Distribution of Voting Results
Eighty percent (80%) of Canadian companies with SoP votes received at least 80% shareholder support. Twelve percent (12%) received shareholder support ranging from 50% to 79%, the so-called “yellow card” status. Of these, 20% received between 50%–60% support.
2013 Vote Results for Companies with Prior Year Poor SoP Results
For those companies that either failed to receive majority support or received “yellow card” status for their 2012 SoP proposal, one-half have successfully turned around last year’s vote outcome, receiving more than 80% shareholder approval for their 2013 SoP proposal (see following table).
Generally, these companies turned around the 2012 vote outcome by implementing changes to their executive compensation programs to address issues reflected in the 2012 SoP vote result and/or improving their relative TSR performance, along with more aggressive shareholder outreach programs.

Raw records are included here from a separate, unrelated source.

(** C8. [ServerReply::fromMessage] answers on every message. For a null
    message, a message of another type or a payload that is not JSON, the
    answer is the reply of type [Unknown] with an empty message and an
    empty object. In every other case the type of the reply is the one
    that the table of known tags gives the string under the key [type] of
    the parsed object: each of the twenty tags has its own type, none of
    them [Unknown], and every other tag has the type [Unknown]. *)
Theorem ServerReply_fromMessage_tolerant (msg : Message.t) :
  let r := ServerReply_fromMessage msg in
  (Message.isNull msg = true
   \/ Message.type msg <> DP_MSG_SERVER_COMMAND
   \/ QJsonDocument_fromJson (Message.payload msg) = None ->
   r = mkServerReply ReplyType.Unknown "" ∅)
  /\ (forall doc,
        Message.isNull msg = false ->
        Message.type msg = DP_MSG_SERVER_COMMAND ->
        QJsonDocument_fromJson (Message.payload msg) = Some doc ->
        type r = tagType knownTags (toString (value "type" (object doc)))
        /\ message r = toString (value "message" (object doc))
        /\ reply r = object doc)
  /\ Forall (fun entry => tagType knownTags entry.1 = entry.2
                          /\ entry.2 <> ReplyType.Unknown) knownTags
  /\ NoDup knownTags.*2
  /\ length knownTags = 20%nat
  /\ (forall tag, tag ∉ knownTags.*1 ->
                  tagType knownTags tag = ReplyType.Unknown).
Proof.
  intros r. subst r. unfold ServerReply_fromMessage.
  split; [| split; [| split; [| split; [| split]]]].
  - intros [Hnull | [Hty | Hbad]].
    + by rewrite Hnull.
    + apply Z.eqb_neq in Hty. rewrite Hty. cbn [negb]. by rewrite orb_true_r.
    + rewrite Hbad. by destruct (_ || _).
  - intros doc Hnull Hty Hdoc.
    rewrite Hnull, Hty, Z.eqb_refl, Hdoc. cbn [negb orb].
    split; [apply ServerReply_fromJson_type | by split].
  - repeat constructor; discriminate.
  - by apply (bool_decide_unpack _).
  - reflexivity.
  - intros tag. apply tagType_outside.
Qed.

End ServerReplyCodec.

(** *** Correlators made at different values of the counter differ *)

Lemma to_hex_uint_nonnil (n : N) : N.to_hex_uint n <> Hexadecimal.Nil.
Proof.
  destruct n as [|p]; [discriminate|].
  apply HexadecimalPos.Unsigned.to_uint_nonnil.
Qed.

Lemma QString_number_hex_inj a b :
  0 <= a -> 0 <= b ->
  SessionHistory.QString_number_hex a = SessionHistory.QString_number_hex b ->
  a = b.
Proof.
  intros Ha Hb Heq. unfold SessionHistory.QString_number_hex in Heq.
  apply (f_equal NilZero.uint_of_string) in Heq.
  rewrite !NilZero.usu in Heq by apply to_hex_uint_nonnil.
  injection Heq as Heq. apply HexadecimalN.Unsigned.to_uint_inj in Heq. lia.
Qed.

Lemma digits_no_colon d : hasColon (NilEmpty.string_of_uint d) = false.
Proof. induction d; cbn; auto. Qed.

Lemma QString_number_hex_no_colon n :
  hasColon (SessionHistory.QString_number_hex n) = false.
Proof.
  unfold SessionHistory.QString_number_hex, NilZero.string_of_uint.
  destruct (N.to_hex_uint _); try apply digits_no_colon. reflexivity.
Qed.

Lemma colon_split (a b c d : string) :
  hasColon a = false -> hasColon c = false ->
  a +:+ ":" +:+ b = c +:+ ":" +:+ d -> a = c /\ b = d.
Proof.
  revert c. induction a as [|x a IH]; intros [|y c] Ha Hc Heq; cbn in *.
  - by simplify_eq.
  - by simplify_eq.
  - by simplify_eq.
  - simplify_eq.
    apply orb_false_iff in Ha as [_ Ha]. apply orb_false_iff in Hc as [_ Hc].
    destruct (IH c Ha Hc) as [-> ->]; done.
Qed.

Lemma correlatorText_inj index now index' now' :
  0 <= index -> 0 <= index' ->
  correlatorText index now = correlatorText index' now' -> index = index'.
Proof.
  intros Hi Hi' Heq. unfold correlatorText in Heq.
  apply colon_split in Heq as [Heq _];
    try apply QString_number_hex_no_colon.
  by apply QString_number_hex_inj.
Qed.

Section Thumbnail.
Context {W C : Type} `{!Env W C}.
Import SessionHistory.

Implicit Types (s : SessionHistory.t (W:=W) (C:=C)).

(** C9. A context id that is not zero and is not the stored
    [thumbnailCtxId] starts a generation whatever the stored id is, also
    when the generation of another client is in progress:
    [startThumbnailGeneration] returns [Ok] with a correlator made of the
    counter and the clock, stores the id and that correlator in place of
    the old pair and advances the counter; the correlator differs from
    every correlator made at another value of the counter.
    [AlreadyGenerating] is returned only for the stored id. *)
Theorem startThumbnailGeneration_overwrites s contextId outCorrelator now :
  contextId <> 0 ->
  contextId <> m_thumbnailCtxId s ->
  let r := startThumbnailGeneration contextId outCorrelator now s in
  let correlator := correlatorText (correlatorIndex s) now in
  r.1 = (ThumbnailStartResult.Ok, correlator)
  /\ m_thumbnailCtxId r.2 = contextId
  /\ m_thumbnailCorrelator r.2 = correlator
  /\ correlatorIndex r.2 = wrap_uint (correlatorIndex s + 1)
  /\ (forall index' now',
        0 <= correlatorIndex s -> 0 <= index' ->
        index' <> correlatorIndex s ->
        correlator <> correlatorText index' now')
  /\ (forall other out now',
        (startThumbnailGeneration other out now' s).1.1
        = ThumbnailStartResult.AlreadyGenerating ->
        other = m_thumbnailCtxId s /\ other <> 0).
Proof.
  intros Hnz Hother r correlator. subst r correlator.
  unfold startThumbnailGeneration.
  apply Z.eqb_neq in Hnz, Hother. rewrite Hnz, bind_gets, Hother.
  repeat mstep. cbn [fst snd].
  do 4 (split; [reflexivity|]).
  split.
  { intros index' now' Hi Hi' Hne Heq. apply Hne. symmetry.
    by apply (correlatorText_inj _ now _ now'). }
  intros other out now'.
  destruct (other =? 0) eqn:H0; [discriminate|].
  rewrite bind_gets.
  destruct (other =? m_thumbnailCtxId s) eqn:H1.
  - intros _. split; [by apply Z.eqb_eq | by apply Z.eqb_neq].
  - repeat mstep. discriminate.
Qed.

(** Every byte string starts with the empty one. *)
Lemma startsWith_nil data : startsWith data [] = true.
Proof. by destruct data. Qed.

(** C10. While no generation is active (the stored context id is zero and
    the stored correlator is empty), [finishThumbnailGeneration] called
    with the context id zero passes both checks: it returns neither
    [InvalidUser] nor [InvalidCorrelator]; for empty data it returns
    [NoData], and any other data is handed whole to [setThumbnail], whose
    answer decides between [Ok] and [WriteError]. *)
Theorem finishThumbnailGeneration_idle s data :
  m_thumbnailCtxId s = 0 ->
  m_thumbnailCorrelator s = ""%string ->
  let r := finishThumbnailGeneration 0 data s in
  r.1 <> ThumbnailFinishResult.InvalidUser
  /\ r.1 <> ThumbnailFinishResult.InvalidCorrelator
  /\ (data = [] -> r.1 = ThumbnailFinishResult.NoData /\ backend r.2 = backend s)
  /\ (data <> [] ->
      let written := setThumbnail data (backend s) in
      backend r.2 = written.2
      /\ r.1 = (if written.1 then ThumbnailFinishResult.Ok
                else ThumbnailFinishResult.WriteError)).
Proof.
  intros Hctx Hcor r. subst r.
  unfold finishThumbnailGeneration.
  rewrite bind_gets, Hctx. cbn [Z.eqb negb].
  rewrite bind_gets, Hcor.
  change (toUtf8 "") with (@nil Byte.byte).
  rewrite startsWith_nil, drop_0. cbn [negb].
  change (Z.of_nat (length (@nil Byte.byte))) with 0.
  rewrite !bind_modify.
  destruct (Z.of_nat (length data) <=? 0) eqn:Hlen.
  - apply Z.leb_le in Hlen.
    assert (data = []) as ->
      by (destruct data; [done | cbn [length] in Hlen; lia]).
    cbn. split; [discriminate | split; [discriminate | split]].
    + intros _. by split.
    + intros Hne. by destruct Hne.
  - apply Z.leb_gt in Hlen. rewrite bind_hook.
    change (backend (set_thumbnailCorrelator "" (set_thumbnailCtxId 0 s)))
      with (backend s).
    destruct (setThumbnail data (backend s)) as [[] w];
      cbn; (split; [discriminate | split; [discriminate | split]]);
      try (intros ->; cbn in Hlen; lia); intros _; by split.
Qed.

End Thumbnail.

(** User 3 is generating a thumbnail when user 5 asks to: the request of
    user 5 is granted and replaces the pair of user 3. *)
Lemma startThumbnailGeneration_overwrites_witness :
  let s0 := newSession 0 emptyMemory in
  let s1 := (SessionHistory.startThumbnailGeneration 3 "" 1700000000000 s0).2 in
  let r := SessionHistory.startThumbnailGeneration 5 "" 1700000000001 s1 in
  SessionHistory.m_thumbnailCtxId s1 = 3
  /\ SessionHistory.m_thumbnailCorrelator s1 = "0:18bcfe56800"%string
  /\ r.1 = (ThumbnailStartResult.Ok, "1:18bcfe56801"%string)
  /\ SessionHistory.m_thumbnailCtxId r.2 = 5.
Proof.
  intros s0 s1 r.
  destruct (startThumbnailGeneration_overwrites s1 5 "" 1700000000001)
    as (Hr & Hc & _); [discriminate | discriminate |].
  split; [reflexivity | split; [reflexivity | split; [exact Hr | exact Hc]]].
Defined.

(** A session that never started a generation accepts a finish from the
    context id zero and stores the bytes it is given. *)
Lemma finishThumbnailGeneration_idle_witness :
  let s0 := newSession 0 emptyMemory in
  let r := SessionHistory.finishThumbnailGeneration 0 [Byte.x89; Byte.x50] s0 in
  r.1 = ThumbnailFinishResult.Ok
  /\ mh_thumbnail (SessionHistory.backend r.2) = [Byte.x89; Byte.x50].
Proof.
  intros s0 r.
  destruct (finishThumbnailGeneration_idle s0 [Byte.x89; Byte.x50])
    as (_ & _ & _ & Hdata); [reflexivity | reflexivity |].
  destruct Hdata as [Hb Hr]; [discriminate |].
  split; [exact Hr | fold r in Hb; rewrite Hb; reflexivity].
Defined.

(** ** The concrete scenarios of the specification, run on the model *)

(** Streamed reset, happy path: three inner messages of 10, 20 and 30
    bytes, prepared with the expected count three and resolved. The offset
    is four (the three messages and the caught-up marker of 30 bytes). *)
Example streamed_reset_happy_path :
  let s0 := newSession 0 emptyMemory in
  let s1 := exec (SessionHistory.startStreamedReset 7 "cor-1" []) s0 in
  let s2 :=
    exec (SessionHistory.addStreamResetMessage 7
            (chunkMessage 7 [Byte.x0a; Byte.x14; Byte.x1e])) s1 in
  let s3 := exec (SessionHistory.prepareStreamedReset 7 3) s2 in
  let r := SessionHistory.resolveStreamedReset 0 "" s3 in
  eval (SessionHistory.startStreamedReset 7 "cor-1" []) s0
  = StreamResetStartResult.Ok
  /\ eval (SessionHistory.prepareStreamedReset 7 3) s2
     = StreamResetPrepareResult.Ok
  /\ SessionHistory.m_resetStreamState s3 = RSPrepared
  /\ SessionHistory.m_firstIndex s3 = SessionHistory.m_firstIndex s0
  /\ r.1 = (true, 4, ""%string)
  /\ SessionHistory.m_firstIndex r.2 = SessionHistory.m_lastIndex s3 + 1
  /\ SessionHistory.m_lastIndex r.2 = SessionHistory.m_lastIndex s3 + 4
  /\ SessionHistory.m_sizeInBytes r.2 = 60 + 30
  /\ SessionHistory.m_resetStreamState r.2 = RSNone.
Proof. vm_compute. repeat split. Qed.

(** Invite life cycle: an invite for two uses is used by [bob], seen again
    by [bob], used by [carol] and full for [dave]. *)
Example invite_lifecycle :
  let at_ := "2026-01-02T00:00:00Z"%string in
  let use key name :=
    SessionHistory.checkInvite (SessionHistory.mkClient key name)
      "s3cr3t" true at_ in
  let s1 := exec (use "k1" "bob")%string openInviteSession in
  let s2 := exec (use "k1" "bob")%string s1 in
  let s3 := exec (use "k2" "carol")%string s2 in
  (eval (use "k1" "bob") openInviteSession).1 = CheckInviteResult.InviteUsed
  /\ (eval (use "k1" "bob") s1).1 = CheckInviteResult.AlreadyInvited
  /\ s2 = s1
  /\ (eval (use "k2" "carol") s2).1 = CheckInviteResult.InviteUsed
  /\ (eval (use "k3" "dave") s3).1 = CheckInviteResult.MaxUsesReached.
Proof. vm_compute. repeat split. Qed.

(** Thumbnail handshake: user 3 starts, a finish with another prefix is
    refused, the finish with the correlator succeeds, and the next finish
    finds no generation of user 3. *)
Example thumbnail_handshake :
  let s0 := newSession 0 emptyMemory in
  let started := SessionHistory.startThumbnailGeneration 3 "" 1700000000000 s0 in
  let correlator := started.1.2 in
  let good := SessionHistory.toUtf8 correlator ++ [Byte.x89; Byte.x50] in
  let bad := SessionHistory.toUtf8 "xxx" ++ [Byte.x89; Byte.x50] in
  let finished := SessionHistory.finishThumbnailGeneration 3 good started.2 in
  started.1.1 = ThumbnailStartResult.Ok
  /\ correlator = "0:18bcfe56800"%string
  /\ eval (SessionHistory.finishThumbnailGeneration 3 bad) started.2
     = ThumbnailFinishResult.InvalidCorrelator
  /\ finished.1 = ThumbnailFinishResult.Ok
  /\ mh_thumbnail (SessionHistory.backend finished.2) = [Byte.x89; Byte.x50]
  /\ eval (SessionHistory.finishThumbnailGeneration 3 good) finished.2
     = ThumbnailFinishResult.InvalidUser.
Proof. vm_compute. repeat split. Qed.

(** * Further properties of the session history *)

Section AppendInvariants.
Context {W C : Type} `{!Env W C}.
Import SessionHistory.

Implicit Types (s : SessionHistory.t (W:=W) (C:=C)) (msg : Message.t).

Lemma wrap_size_t_range z : 0 <= wrap_size_t z < size_t_modulus.
Proof. apply Z.mod_pos_bound. reflexivity. Qed.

2013 Vote Results for Companies with Failed/Yellow Card 2012 MSOP Proposals That Turned Around Outcome
||Agnico Eagle Mines Ltd
||SNC-Lavalin Group Inc.
||Ultra Petroleum Corp.
Impact of Negative ISS Vote Recommendation on Vote Outcome
Of the 8 companies that had an “against” recommendation from ISS, 6 passed SoP but with far lower than typical approval levels:
- Canadian Natural Resources (55.8%)
- Canadian Pacific Railway (71.5%)
- MDC Partners (50.3%)
- Thompson Creek Metals (62.8%)
- Thomson Reuters Corp (83.8%)
- Vitran Corp (58.6%)
Barrick Gold and Golden Star Resources, the other 2 companies that had a negative ISS recommendation, failed SoP. Given the small sample it is difficult to interpret the results, however, the ISS against vote recommendation seems to correlate with significantly reduced shareholder support, but not necessarily with a negative vote outcome.
The effect of ISS in Canada likely mirrors the U.S. where ISS has issued vote recommendations on 1,974 of the Russell 3000 companies with SoP proposals so far this year. Of the companies with vote recommendations, 13.3% have received an “against” recommendation from ISS on their SoP proposals. An ISS against recommendation clearly dampens shareholder support, but generally does not result in a negative vote outcome. In fact, only 17.5% of the companies with ISS recommendations “against” saw their SoP proposals voted down. However, these companies typically saw levels of shareholder support approximately 25%–30% lower than shareholder support at companies that received a positive ISS vote recommendation.
The Canadian voluntary SoP regime appears unlikely to change soon. Two years ago, the Ontario Securities Commission (OSC) issued a staff notice seeking comments on SoP. Responses received by the OSC during the comment period indicated that investors and issuers are divided on mandatory SoP votes. The OSC has yet to publish any results or clarify whether a change is coming.
In the U.S., the U.K., and several other countries, public companies are required to hold an advisory SoP vote, and the U.K. is considering the introduction of a binding SoP vote. Switzerland recently introduced a binding SoP vote.